§ **Problem description**
Only lines containing "left" are wanted from the data below. Copy those lines.

═══ Provided data ═══

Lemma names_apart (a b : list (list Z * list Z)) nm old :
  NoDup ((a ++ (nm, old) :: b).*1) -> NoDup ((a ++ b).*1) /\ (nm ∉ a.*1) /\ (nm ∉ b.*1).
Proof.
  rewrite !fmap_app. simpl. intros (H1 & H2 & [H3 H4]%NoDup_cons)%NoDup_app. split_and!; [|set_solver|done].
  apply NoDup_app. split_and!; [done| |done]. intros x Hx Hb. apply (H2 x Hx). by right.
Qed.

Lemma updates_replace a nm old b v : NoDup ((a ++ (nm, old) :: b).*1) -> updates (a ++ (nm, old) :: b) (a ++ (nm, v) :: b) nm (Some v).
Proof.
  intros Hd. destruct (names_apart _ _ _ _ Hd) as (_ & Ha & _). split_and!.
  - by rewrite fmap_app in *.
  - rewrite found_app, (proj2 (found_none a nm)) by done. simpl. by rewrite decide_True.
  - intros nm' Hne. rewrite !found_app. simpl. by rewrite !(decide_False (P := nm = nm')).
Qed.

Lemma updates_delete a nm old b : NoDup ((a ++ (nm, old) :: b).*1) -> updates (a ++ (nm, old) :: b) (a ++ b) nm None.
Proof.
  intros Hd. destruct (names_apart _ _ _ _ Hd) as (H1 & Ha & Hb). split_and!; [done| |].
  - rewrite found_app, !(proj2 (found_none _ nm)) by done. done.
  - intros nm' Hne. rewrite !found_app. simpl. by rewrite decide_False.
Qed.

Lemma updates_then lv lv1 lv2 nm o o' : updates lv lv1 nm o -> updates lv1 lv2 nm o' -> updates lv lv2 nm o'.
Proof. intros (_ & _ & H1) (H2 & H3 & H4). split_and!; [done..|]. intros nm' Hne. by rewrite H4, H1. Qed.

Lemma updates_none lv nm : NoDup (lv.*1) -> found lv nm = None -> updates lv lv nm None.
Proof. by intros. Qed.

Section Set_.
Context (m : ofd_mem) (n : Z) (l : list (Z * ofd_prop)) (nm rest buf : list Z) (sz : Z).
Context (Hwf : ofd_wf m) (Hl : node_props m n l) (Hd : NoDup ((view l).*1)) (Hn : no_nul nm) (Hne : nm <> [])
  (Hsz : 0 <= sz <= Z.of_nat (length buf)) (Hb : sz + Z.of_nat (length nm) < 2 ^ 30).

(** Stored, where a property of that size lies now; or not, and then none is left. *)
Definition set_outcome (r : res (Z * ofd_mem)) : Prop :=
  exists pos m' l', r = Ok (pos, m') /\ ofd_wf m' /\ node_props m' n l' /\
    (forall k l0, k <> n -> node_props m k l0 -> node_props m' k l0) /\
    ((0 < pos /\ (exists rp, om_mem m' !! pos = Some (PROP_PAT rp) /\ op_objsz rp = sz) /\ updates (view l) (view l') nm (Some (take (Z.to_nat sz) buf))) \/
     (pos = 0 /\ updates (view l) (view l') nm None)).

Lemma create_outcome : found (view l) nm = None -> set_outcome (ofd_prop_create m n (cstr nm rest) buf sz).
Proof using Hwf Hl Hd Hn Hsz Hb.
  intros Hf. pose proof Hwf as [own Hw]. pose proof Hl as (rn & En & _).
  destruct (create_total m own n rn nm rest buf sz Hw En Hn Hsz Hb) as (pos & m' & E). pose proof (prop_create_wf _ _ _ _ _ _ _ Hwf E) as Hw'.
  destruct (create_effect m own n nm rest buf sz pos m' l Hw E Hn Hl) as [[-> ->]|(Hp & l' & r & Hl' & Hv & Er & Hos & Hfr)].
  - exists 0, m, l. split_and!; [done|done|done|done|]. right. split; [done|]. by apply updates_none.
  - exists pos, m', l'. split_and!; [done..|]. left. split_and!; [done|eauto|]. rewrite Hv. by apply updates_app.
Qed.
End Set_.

═══

§ **Final answer**
(** Stored, where a property of that size lies now; or not, and then none is left. *)
  - exists pos, m', l'. split_and!; [done..|]. left. split_and!; [done|eauto|]. rewrite Hv. by apply updates_app.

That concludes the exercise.